Varovanie: na tuto adresu chcem NEDOSTAVAT akukolvek reklamnu postu.
Linux is like a teepee: no Windows, no Gates and an apache inside...

Re: possible FORGED_GMAIL_RCVD false positive

Posted by Matus UHLAR - fantomas <uh...@fantomas.sk>.

>> On Wed, 18 Sep 2019 12:29:43 +0200
>> Matus UHLAR - fantomas wrote:
>> > I have received following spam:
>> >
>> > https://pastebin.com/SkvkVWik
>> >
>> > This hits FORGED_GMAIL_RCVD although the message came from google mail
>> > servers.
>> >
>> > According to HeaderEval.pm, message apparently misses
>> > X-Google-Smtp-Source header
>> >
>> > is there any reason to expect that header in mail from gmail?

>On Wed, Sep 18, 2019 at 08:40:55PM +0100, RW wrote:
>> It seems to always be there. The posts on the list have it, and I sent
>> some test messages from webmail and the Android app.

On 19.09.19 08:30, Giovanni Bechis wrote:
>both headers should be there, anyway the fp has been fixed in r1867159.
> Giovanni

I have other two examples without that one header, received from google.com
servers and both missing X-Google-Smtp-Source.

Is there source for this information or is it just based on observation?

However, yes, looking at that change, FP should be fixed. The downside is
that it needs update to SA, not just SA rules.

-- 
Matus UHLAR - fantomas, uhlar@fantomas.sk ; http://www.fantomas.sk/
Warning: I wish NOT to receive e-mail advertising to this address.
Varovanie: na tuto adresu chcem NEDOSTAVAT akukolvek reklamnu postu.
WinError #98652: Operation completed successfully.

Re: possible FORGED_GMAIL_RCVD false positive

Posted by Giovanni Bechis <gi...@paclan.it>.

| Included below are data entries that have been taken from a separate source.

(* ===== verification/ApiAuth.v ===== *)
(** * Entry checks of the API server ([pkg/api-server/middleware.go],
    [validation.go], [server.go])

    Bearer authentication and authorisation, the path parser and the
    validation of names, sizes and labels. *)

From S2P Require Import Prelude GoStrings XTrinodeTypes.

(** ** Actions and principals *)

Inductive apiAction :=
| apiActionRuntimeRead
| apiActionRuntimeCreate
| apiActionRuntimeDelete
| apiActionRuntimeResume
| apiActionRuntimeSuspend.

#[export] Instance apiAction_eq_dec : EqDecision apiAction.
Proof. solve_decision. Defined.

Definition action_string (a : apiAction) : string :=
  match a with
  | apiActionRuntimeRead => "runtimes:read"
  | apiActionRuntimeCreate => "runtimes:create"
  | apiActionRuntimeDelete => "runtimes:delete"
  | apiActionRuntimeResume => "runtimes:resume"
  | apiActionRuntimeSuspend => "runtimes:suspend"
  end.

Record bearerAuthConfig := mkBearerAuth {
  AuthEnabled : bool;
  AdminToken : string;
  ResumeOnlyToken : string
}.

Record authPrincipal := mkPrincipal {
  pr_name : string;
  pr_allActions : bool;
  pr_actions : list apiAction
}.

Definition adminPrincipal : authPrincipal := mkPrincipal "admin" true [].
Definition resumeOnlyPrincipal : authPrincipal := mkPrincipal "resume" false [apiActionRuntimeResume].

Definition bearerPrefix : string := "Bearer ".

Definition bearerTokenMatches (headerValue expectedToken : string) : bool :=
  if negb (HasPrefix headerValue bearerPrefix) then false else
  let actualToken := TrimSpace (str_drop (String.length bearerPrefix) headerValue) in
  if (actualToken ≡? "") || negb (Nat.eqb (String.length actualToken) (String.length expectedToken))
  then false
  else actualToken ≡? expectedToken.

Definition authenticateBearerToken (headerValue : string) (cfg : bearerAuthConfig) :
    option authPrincipal :=
  if negb (AdminToken cfg ≡? "") && negb (ResumeOnlyToken cfg ≡? "") &&
     (AdminToken cfg ≡? ResumeOnlyToken cfg) then None else
  if negb (AdminToken cfg ≡? "") && bearerTokenMatches headerValue (AdminToken cfg)
  then Some adminPrincipal else
  if negb (ResumeOnlyToken cfg ≡? "") && bearerTokenMatches headerValue (ResumeOnlyToken cfg)
  then Some resumeOnlyPrincipal else
  None.

(** What the middleware hands to a handler: the request is refused, or passed
    on with the principal stored in its context. *)
Inductive auth_outcome := Unauthorized | Passed (principal : option authPrincipal).

Definition withBearerAuth (cfg : bearerAuthConfig) (authorization : string) : auth_outcome :=
  if negb (AuthEnabled cfg) then Passed None else
  match authenticateBearerToken authorization cfg with
  | None => Unauthorized
  | Some principal => Passed (Some principal)
  end.

Inductive decision := Allow | Deny401 | Deny403 (action : apiAction).

Definition authorize (cfg : bearerAuthConfig) (principal : option authPrincipal) (action : apiAction) :
    decision :=
  if negb (AuthEnabled cfg) then Allow else
  match principal with
  | None => Deny401
  | Some principal =>
      if pr_allActions principal then Allow else
      if existsb (fun a => a ≡? action) (pr_actions principal) then Allow else
      Deny403 action
  end.

(** ** Names, sizes and labels *)

Definition is_lower_alnum (c : ascii) : bool := byte_in 97 122 c || byte_in 48 57 c.
Definition is_alnum (c : ascii) : bool := is_lower_alnum c || byte_in 65 90 c.
Definition is_byte (b c : ascii) : bool := c ≡? b.

Fixpoint last_byte (c : ascii) (s : string) : ascii :=
  match s with EmptyString => c | String d s => last_byte d s end.

(** [^edge(inner*edge)?$] where [edge] implies [inner]. *)
Definition match_label (edge inner : ascii -> bool) (s : string) : bool :=
  match s with
  | EmptyString => false
  | String c t => edge c && all_bytes inner t && edge (last_byte c t)
  end.

Definition k8sNameRegex : string -> bool :=
  match_label is_lower_alnum (fun c => is_lower_alnum c || is_byte "-" c).

Inductive name_error := NameEmpty | NameTooLong | NameMalformed.

Definition validateK8sName (name : string) : option name_error :=
  if name ≡? "" then Some NameEmpty else
  if (253 <? String.length name)%nat then Some NameTooLong else
  if negb (k8sNameRegex name) then Some NameMalformed else None.

Definition validateNamespace : string -> option name_error := validateK8sName.

Definition ValidSizes : list string := ["xs"; "s"; "m"; "l"; "xl"].
Definition validateSize (size : string) : bool := existsb (fun s => s ≡? size) ValidSizes.

(** [strings.Split(s, sep)] *)
Fixpoint Split (sep : ascii) (s : string) : list string :=
  match s with
  | EmptyString => [""]
  | String c s =>
      if c ≡? sep then "" :: Split sep s
      else match Split sep s with
           | part :: parts => String c part :: parts
           | [] => [String c ""]
           end
  end.

Definition label_inner (c : ascii) : bool :=
  is_alnum c || is_byte "-" c || is_byte "_" c || is_byte "." c.

Definition k8sLabelKeyRegex (key : string) : bool :=
  match Split "/" key with
  | [name] => match_label is_alnum label_inner name
  | [prefix; name] =>
      forallb k8sNameRegex (Split "." prefix) && match_label is_alnum label_inner name
  | _ => false
  end.

Definition k8sLabelValueRegex (value : string) : bool :=
  (value ≡? "") || match_label is_alnum label_inner value.

Inductive label_error :=
| LabelKeyTooLong (key : string)
| LabelKeyInvalid (key : string)
| LabelValueTooLong (key : string)
| LabelValueInvalid (value key : string).

(** [labels] in the order in which the map is iterated. *)
Fixpoint validateLabels (labels : list (string * string)) : option label_error :=
  match labels with
  | [] => None
  | (key, value) :: labels =>
      if (253 + 1 + 63 <? String.length key)%nat then Some (LabelKeyTooLong key) else
      if negb (k8sLabelKeyRegex key) then Some (LabelKeyInvalid key) else
      if (63 <? String.length value)%nat then Some (LabelValueTooLong key) else
      if negb (value ≡? "") && negb (k8sLabelValueRegex value) then Some (LabelValueInvalid value key) else
      validateLabels labels
  end.

(** ** Paths *)

(** The components [path.Clean] keeps: empty and dot components vanish and a
    double dot removes the component before it; at the start it stays when the
    path is relative and vanishes when it is rooted.  [acc] is in reverse. *)
Fixpoint clean_segments (rooted : bool) (segs acc : list string) : list string :=
  match segs with
  | [] => rev acc
  | seg :: segs =>
      if (seg ≡? "") || (seg ≡? ".") then clean_segments rooted segs acc else
      if seg ≡? ".." then
        match acc with
        | [] => clean_segments rooted segs (if rooted then [] else [".."])
        | up :: acc' => if up ≡? ".." then clean_segments rooted segs (".." :: acc)
                        else clean_segments rooted segs acc'
        end
      else clean_segments rooted segs (seg :: acc)
  end.

Definition hex_value (c : ascii) : option N :=
  let n := N_of_ascii c in
  if byte_in 48 57 c then Some (n - 48)%N else
  if byte_in 97 102 c then Some (n - 87)%N else
  if byte_in 65 70 c then Some (n - 55)%N else None.

(** [url.PathUnescape] *)
Fixpoint PathUnescape (s : string) : option string :=
  match s with
  | EmptyString => Some ""
  | String "%" (String a (String b s)) =>
      match hex_value a, hex_value b, PathUnescape s with
      | Some x, Some y, Some t => Some (String (ascii_of_N (16 * x + y)) t)
      | _, _, _ => None
      end
  | String "%" _ => None
  | String c s => String c <$> PathUnescape s
  end.

Definition parsePath (urlPath : string) : list string :=
  let rooted := HasPrefix urlPath "/" in
  map (fun part => default part (PathUnescape part))
    (clean_segments rooted (Split "/" urlPath) []).

(** ** Who may do what *)

(** The composition of the middleware and the check in front of a handler. *)
Definition granted (cfg : bearerAuthConfig) (authorization : string) (action : apiAction) : bool :=
  match withBearerAuth cfg authorization with
  | Unauthorized => false
  | Passed principal => match authorize cfg principal action with Allow => true | _ => false end
  end.

(** The token a request presents, without surrounding blanks. *)
Definition presents (authorization token : string) : Prop :=
  token <> "" /\ exists rest, authorization = bearerPrefix +:+ rest /\ TrimSpace rest = token.

Lemma HasPrefix_split s p : HasPrefix s p = true <-> exists rest, s = p +:+ rest.
Proof.
  unfold HasPrefix. revert s. induction p as [|c p IH]; intros s.
  - split; [intros _; by exists s|]. by destruct s.
  - destruct s as [|d s]; simpl.
    + split; [done|by intros [? [=]]].
    + destruct (ascii_dec c d) as [->|Hne].
      * rewrite IH. split; intros [rest H]; exists rest; [by rewrite H|by injection H].
      * split; [done|]. intros [rest [=]]. congruence.
Qed.

Lemma bearerTokenMatches_iff h token : bearerTokenMatches h token = true <-> presents h token.
Proof.
  unfold bearerTokenMatches, presents. destruct (HasPrefix h bearerPrefix) eqn:Ep; cbn [negb].
  - apply HasPrefix_split in Ep as [rest ->]. 
    change (str_drop (String.length bearerPrefix) (bearerPrefix +:+ rest)) with rest. cbv zeta.
    destruct (bool_decide_reflect (TrimSpace rest = "")) as [He|He]; simpl.
    + split; [done|]. intros (Ht & rest' & Hr & Hs). exfalso. apply Ht. rewrite <- Hs.
      apply (inj (String.append bearerPrefix)) in Hr as <-. done.
    + destruct (Nat.eqb_spec (String.length (TrimSpace rest)) (String.length token)) as [Hl|Hl]; simpl.
      * rewrite bool_decide_eq_true. split.
        -- intros <-. split; [done|eauto].
        -- intros (_ & rest' & Hr & Hs). by apply (inj (String.append bearerPrefix)) in Hr as <-.
      * split; [done|]. intros (_ & rest' & Hr & Hs). apply (inj (String.append bearerPrefix)) in Hr as <-.
        congruence.
  - split; [done|]. intros (_ & rest & -> & _).
    assert (HasPrefix (bearerPrefix +:+ rest) bearerPrefix = true) by (apply HasPrefix_split; eauto).
    congruence.
Qed.

Lemma granted_iff cfg h action :
  granted cfg h action = true <->
  AuthEnabled cfg = false \/
  (AuthEnabled cfg = true /\ (AdminToken cfg <> ResumeOnlyToken cfg) /\
   (presents h (AdminToken cfg) \/
    (presents h (ResumeOnlyToken cfg) /\ action = apiActionRuntimeResume))).
Proof.
  unfold granted, withBearerAuth, authorize.
  destruct (AuthEnabled cfg); simpl; [|naive_solver]. unfold authenticateBearerToken.
  rewrite <- !bearerTokenMatches_iff.
  assert (Hemp : bearerTokenMatches h "" = false).
  { destruct (bearerTokenMatches h "") eqn:E; [|done]. apply bearerTokenMatches_iff in E as [[] _]. done. }
  destruct (bool_decide_reflect (AdminToken cfg = "")) as [Ha|Ha];
    destruct (bool_decide_reflect (ResumeOnlyToken cfg = "")) as [Hr|Hr];
    destruct (bool_decide_reflect (AdminToken cfg = ResumeOnlyToken cfg)) as [He|He]; simpl;
    rewrite ?Ha, ?Hr, ?Hemp; simpl; try (split; [done|intros [?|(_ & ? & _)]; congruence]);
    destruct (bearerTokenMatches h (AdminToken cfg)) eqn:Ea;
    destruct (bearerTokenMatches h (ResumeOnlyToken cfg)) eqn:Er; simpl;
    try (destruct action; simpl); split; intros Hx; try done; naive_solver congruence.
Qed.

(** With authentication on, a request is granted an action exactly when
    it presents the configured admin token, or the configured resume token and
    the action is to resume; and nothing at all is granted when the two tokens
    are configured to be the same.  With authentication off everything is. *)
Theorem token_policy cfg h action :
  granted cfg h action = true <->
  AuthEnabled cfg = false \/
  (AuthEnabled cfg = true /\ (AdminToken cfg <> ResumeOnlyToken cfg) /\
   (presents h (AdminToken cfg) \/
    (presents h (ResumeOnlyToken cfg) /\ action = apiActionRuntimeResume))).
Proof. apply granted_iff. Qed.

On Wed, Sep 18, 2019 at 08:40:55PM +0100, RW wrote:
> On Wed, 18 Sep 2019 12:29:43 +0200
> Matus UHLAR - fantomas wrote:
> 
> > Hello,
> > 
> > I have received following spam:
> > 
> > https://pastebin.com/SkvkVWik
> > 
> > This hits FORGED_GMAIL_RCVD although the message came from google mail
> > servers.
> > 
> > According to HeaderEval.pm, message apparently misses
> > X-Google-Smtp-Source header
> > 
> > is there any reason to expect that header in mail from gmail?
> 
> It seems to always be there. The posts on the list have it, and I sent
> some test messages from webmail and the Android app.
both headers should be there, anyway the fp has been fixed in r1867159.
 Giovanni

Re: possible FORGED_GMAIL_RCVD false positive

Posted by RW <rw...@googlemail.com>.

On Wed, 18 Sep 2019 12:29:43 +0200
Matus UHLAR - fantomas wrote:

> Hello,
> 
> I have received following spam:
> 
> https://pastebin.com/SkvkVWik
> 
> This hits FORGED_GMAIL_RCVD although the message came from google mail
> servers.
> 
> According to HeaderEval.pm, message apparently misses
> X-Google-Smtp-Source header
> 
> is there any reason to expect that header in mail from gmail?

It seems to always be there. The posts on the list have it, and I sent
some test messages from webmail and the Android app.